PROBLEM REQUIREMENTS ::
Go through the material below and copy all lines with "that".

STORED DATA ::
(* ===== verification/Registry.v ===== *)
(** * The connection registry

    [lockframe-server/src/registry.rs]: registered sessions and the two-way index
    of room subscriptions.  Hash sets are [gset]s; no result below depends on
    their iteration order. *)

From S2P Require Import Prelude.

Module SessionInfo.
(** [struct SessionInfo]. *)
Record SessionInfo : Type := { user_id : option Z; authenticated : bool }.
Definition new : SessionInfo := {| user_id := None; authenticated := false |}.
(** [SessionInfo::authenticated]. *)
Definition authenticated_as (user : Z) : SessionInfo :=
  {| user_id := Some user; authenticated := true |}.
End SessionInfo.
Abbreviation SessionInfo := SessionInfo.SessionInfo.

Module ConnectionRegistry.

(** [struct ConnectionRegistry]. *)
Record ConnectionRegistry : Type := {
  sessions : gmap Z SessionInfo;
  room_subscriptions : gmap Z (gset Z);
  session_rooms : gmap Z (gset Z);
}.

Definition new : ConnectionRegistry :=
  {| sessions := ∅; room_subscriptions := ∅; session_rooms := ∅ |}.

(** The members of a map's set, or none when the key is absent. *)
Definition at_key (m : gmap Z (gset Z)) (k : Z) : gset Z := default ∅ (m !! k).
---
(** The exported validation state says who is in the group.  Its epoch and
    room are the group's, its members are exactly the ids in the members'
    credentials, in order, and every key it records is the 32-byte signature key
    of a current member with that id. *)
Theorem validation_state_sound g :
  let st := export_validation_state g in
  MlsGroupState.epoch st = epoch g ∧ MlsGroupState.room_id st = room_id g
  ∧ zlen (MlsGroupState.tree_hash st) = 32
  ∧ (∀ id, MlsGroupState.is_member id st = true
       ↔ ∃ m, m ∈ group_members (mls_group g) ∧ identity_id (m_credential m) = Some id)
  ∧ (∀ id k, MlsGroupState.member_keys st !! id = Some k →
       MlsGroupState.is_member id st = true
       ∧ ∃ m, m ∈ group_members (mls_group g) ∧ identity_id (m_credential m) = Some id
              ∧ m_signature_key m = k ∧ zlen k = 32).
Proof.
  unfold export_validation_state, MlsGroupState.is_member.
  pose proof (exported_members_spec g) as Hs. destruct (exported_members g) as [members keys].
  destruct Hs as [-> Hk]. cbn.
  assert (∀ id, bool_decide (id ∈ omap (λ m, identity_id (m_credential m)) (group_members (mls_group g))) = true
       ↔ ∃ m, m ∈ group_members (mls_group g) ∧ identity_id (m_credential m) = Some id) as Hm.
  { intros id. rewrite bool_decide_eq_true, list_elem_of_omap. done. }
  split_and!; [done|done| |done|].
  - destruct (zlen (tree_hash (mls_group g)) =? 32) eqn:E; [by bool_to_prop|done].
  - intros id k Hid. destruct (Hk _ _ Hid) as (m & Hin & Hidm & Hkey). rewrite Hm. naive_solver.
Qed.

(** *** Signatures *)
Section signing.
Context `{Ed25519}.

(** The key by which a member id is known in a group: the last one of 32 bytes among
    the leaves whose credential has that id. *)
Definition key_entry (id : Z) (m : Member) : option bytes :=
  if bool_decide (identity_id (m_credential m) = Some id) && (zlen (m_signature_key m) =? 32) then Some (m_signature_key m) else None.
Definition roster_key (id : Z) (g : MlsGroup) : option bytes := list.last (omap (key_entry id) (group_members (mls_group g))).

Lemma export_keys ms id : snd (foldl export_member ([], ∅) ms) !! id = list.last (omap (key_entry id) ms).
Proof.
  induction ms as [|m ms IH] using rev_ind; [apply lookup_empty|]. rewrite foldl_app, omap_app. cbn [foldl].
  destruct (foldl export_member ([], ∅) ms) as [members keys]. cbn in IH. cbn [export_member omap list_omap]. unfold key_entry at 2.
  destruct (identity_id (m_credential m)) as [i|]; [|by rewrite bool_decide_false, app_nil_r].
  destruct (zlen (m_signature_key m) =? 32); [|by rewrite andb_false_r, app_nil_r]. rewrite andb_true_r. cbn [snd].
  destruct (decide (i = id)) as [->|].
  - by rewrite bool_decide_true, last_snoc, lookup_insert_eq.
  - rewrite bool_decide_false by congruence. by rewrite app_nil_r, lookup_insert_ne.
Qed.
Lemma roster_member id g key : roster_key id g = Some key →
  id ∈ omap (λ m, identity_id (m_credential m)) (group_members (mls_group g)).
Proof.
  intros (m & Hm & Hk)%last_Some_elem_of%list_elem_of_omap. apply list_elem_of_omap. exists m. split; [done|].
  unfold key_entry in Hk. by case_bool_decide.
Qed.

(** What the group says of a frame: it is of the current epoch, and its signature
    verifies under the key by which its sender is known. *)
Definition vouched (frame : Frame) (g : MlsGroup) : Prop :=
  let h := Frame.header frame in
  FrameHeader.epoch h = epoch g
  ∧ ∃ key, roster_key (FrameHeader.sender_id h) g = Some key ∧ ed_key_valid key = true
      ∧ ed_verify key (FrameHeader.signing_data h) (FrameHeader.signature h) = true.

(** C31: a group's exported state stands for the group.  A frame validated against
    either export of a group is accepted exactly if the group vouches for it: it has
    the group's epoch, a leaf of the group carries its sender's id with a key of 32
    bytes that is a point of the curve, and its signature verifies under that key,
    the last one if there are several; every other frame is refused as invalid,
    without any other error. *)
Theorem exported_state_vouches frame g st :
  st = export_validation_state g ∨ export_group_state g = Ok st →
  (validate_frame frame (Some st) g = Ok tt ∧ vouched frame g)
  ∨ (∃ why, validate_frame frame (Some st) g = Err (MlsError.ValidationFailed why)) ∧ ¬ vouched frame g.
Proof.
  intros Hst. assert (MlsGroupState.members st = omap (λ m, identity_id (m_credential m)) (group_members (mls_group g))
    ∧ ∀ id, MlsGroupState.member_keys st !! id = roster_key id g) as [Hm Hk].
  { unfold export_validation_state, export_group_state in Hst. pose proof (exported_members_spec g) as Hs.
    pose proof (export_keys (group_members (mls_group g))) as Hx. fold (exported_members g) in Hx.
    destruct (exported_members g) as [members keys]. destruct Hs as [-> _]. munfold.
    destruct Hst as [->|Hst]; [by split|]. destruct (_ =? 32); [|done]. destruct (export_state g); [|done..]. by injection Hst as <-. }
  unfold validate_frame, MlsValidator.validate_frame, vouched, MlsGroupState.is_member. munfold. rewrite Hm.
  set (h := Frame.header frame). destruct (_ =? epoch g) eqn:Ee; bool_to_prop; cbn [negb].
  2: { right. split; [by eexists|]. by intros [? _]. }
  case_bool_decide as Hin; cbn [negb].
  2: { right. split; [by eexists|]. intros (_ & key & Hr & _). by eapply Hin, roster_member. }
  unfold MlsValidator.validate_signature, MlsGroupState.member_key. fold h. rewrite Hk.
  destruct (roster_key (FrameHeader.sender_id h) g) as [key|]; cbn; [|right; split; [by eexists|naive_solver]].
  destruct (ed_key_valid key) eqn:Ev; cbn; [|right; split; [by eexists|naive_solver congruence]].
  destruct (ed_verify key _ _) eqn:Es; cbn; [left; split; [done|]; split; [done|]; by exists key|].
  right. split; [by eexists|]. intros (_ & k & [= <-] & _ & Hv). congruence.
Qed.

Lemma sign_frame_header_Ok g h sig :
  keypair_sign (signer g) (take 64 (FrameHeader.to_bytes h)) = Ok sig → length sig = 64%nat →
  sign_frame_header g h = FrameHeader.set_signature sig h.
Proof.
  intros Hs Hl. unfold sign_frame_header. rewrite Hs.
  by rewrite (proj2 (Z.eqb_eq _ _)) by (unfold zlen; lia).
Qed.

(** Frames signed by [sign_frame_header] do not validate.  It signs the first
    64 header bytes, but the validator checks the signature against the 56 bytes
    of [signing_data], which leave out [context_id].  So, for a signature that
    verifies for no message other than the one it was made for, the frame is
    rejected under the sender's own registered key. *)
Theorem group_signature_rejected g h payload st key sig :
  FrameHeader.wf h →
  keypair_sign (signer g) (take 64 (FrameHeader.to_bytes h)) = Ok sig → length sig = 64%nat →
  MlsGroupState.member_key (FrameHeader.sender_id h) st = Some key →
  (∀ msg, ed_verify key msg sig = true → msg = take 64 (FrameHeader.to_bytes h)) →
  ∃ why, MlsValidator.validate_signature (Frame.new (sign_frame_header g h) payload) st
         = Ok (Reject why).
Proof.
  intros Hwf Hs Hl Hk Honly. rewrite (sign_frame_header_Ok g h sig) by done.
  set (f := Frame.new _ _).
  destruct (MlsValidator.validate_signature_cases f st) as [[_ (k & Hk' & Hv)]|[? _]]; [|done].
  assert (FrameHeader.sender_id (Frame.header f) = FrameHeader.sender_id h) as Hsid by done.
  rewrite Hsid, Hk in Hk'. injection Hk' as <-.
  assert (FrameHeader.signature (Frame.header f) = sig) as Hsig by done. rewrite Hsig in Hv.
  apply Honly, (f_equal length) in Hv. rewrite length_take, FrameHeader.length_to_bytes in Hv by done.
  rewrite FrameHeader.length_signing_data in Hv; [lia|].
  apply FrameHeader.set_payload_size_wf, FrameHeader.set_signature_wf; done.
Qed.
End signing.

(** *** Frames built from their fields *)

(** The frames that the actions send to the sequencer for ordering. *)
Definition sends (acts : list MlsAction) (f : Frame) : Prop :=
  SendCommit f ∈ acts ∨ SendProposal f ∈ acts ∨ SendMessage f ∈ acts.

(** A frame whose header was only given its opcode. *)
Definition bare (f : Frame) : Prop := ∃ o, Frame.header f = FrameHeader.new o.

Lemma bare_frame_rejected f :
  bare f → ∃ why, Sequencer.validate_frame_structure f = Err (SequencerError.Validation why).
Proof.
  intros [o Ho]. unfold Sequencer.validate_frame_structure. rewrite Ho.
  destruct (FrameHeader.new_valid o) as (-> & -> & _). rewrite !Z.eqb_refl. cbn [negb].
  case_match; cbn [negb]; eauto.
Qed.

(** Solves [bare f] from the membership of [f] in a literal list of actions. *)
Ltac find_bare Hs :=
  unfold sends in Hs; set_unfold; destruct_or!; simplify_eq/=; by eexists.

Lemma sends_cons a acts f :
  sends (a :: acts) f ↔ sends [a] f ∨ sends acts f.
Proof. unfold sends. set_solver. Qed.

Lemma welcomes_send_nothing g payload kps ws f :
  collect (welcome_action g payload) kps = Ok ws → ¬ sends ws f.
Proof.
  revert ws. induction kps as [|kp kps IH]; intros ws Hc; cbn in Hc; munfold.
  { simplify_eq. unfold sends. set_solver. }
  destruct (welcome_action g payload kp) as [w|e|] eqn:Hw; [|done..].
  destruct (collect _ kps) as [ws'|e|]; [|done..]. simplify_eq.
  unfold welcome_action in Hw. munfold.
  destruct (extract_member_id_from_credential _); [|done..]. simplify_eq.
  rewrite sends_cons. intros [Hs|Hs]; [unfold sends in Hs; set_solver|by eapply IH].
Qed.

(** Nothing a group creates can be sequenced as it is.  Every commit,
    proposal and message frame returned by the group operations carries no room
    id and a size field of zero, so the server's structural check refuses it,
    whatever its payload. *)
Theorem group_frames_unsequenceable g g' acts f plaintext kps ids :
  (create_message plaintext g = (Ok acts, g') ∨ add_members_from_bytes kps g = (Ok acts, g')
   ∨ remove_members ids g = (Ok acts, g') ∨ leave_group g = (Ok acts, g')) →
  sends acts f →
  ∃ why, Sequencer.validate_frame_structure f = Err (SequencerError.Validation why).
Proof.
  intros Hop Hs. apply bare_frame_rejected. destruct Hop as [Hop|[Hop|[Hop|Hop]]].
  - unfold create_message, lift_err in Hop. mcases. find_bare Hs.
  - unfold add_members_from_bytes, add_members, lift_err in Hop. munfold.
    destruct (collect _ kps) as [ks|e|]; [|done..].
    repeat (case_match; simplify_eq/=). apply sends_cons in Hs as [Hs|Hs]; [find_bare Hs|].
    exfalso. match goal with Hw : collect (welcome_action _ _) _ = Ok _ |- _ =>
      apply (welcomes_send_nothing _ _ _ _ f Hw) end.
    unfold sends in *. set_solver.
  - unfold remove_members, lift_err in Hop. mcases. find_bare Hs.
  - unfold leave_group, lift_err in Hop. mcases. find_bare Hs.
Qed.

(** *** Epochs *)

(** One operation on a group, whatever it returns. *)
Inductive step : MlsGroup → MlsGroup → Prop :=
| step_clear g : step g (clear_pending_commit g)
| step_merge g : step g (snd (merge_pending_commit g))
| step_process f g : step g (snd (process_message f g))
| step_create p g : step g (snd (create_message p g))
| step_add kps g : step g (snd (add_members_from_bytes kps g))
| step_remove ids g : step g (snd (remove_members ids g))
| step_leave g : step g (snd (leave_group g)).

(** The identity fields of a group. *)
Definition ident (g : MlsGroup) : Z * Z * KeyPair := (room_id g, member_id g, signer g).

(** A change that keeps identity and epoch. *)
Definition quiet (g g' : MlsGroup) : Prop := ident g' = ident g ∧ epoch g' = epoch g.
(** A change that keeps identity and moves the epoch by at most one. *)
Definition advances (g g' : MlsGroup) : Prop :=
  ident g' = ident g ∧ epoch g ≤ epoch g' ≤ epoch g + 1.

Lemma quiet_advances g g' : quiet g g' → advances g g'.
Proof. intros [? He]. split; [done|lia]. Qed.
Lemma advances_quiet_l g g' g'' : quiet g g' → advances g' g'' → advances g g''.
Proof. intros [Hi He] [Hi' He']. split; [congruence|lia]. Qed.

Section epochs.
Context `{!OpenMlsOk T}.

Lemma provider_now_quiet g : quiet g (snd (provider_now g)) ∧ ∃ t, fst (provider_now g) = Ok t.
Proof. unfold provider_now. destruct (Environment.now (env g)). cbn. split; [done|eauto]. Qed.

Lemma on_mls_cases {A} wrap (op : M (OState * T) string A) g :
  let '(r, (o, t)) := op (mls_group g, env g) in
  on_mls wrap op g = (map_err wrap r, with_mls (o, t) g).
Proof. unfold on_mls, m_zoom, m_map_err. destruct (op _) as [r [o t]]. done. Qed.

YOUR SOLUTION ::
    of a current member with that id. *)
    the leaves whose credential has that id. *)
    bytes that is a point of the curve, and its signature verifies under that key,
    of [signing_data], which leave out [context_id].  So, for a signature that
(** The frames that the actions send to the sequencer for ordering. *)
(** A change that keeps identity and epoch. *)
(** A change that keeps identity and moves the epoch by at most one. *)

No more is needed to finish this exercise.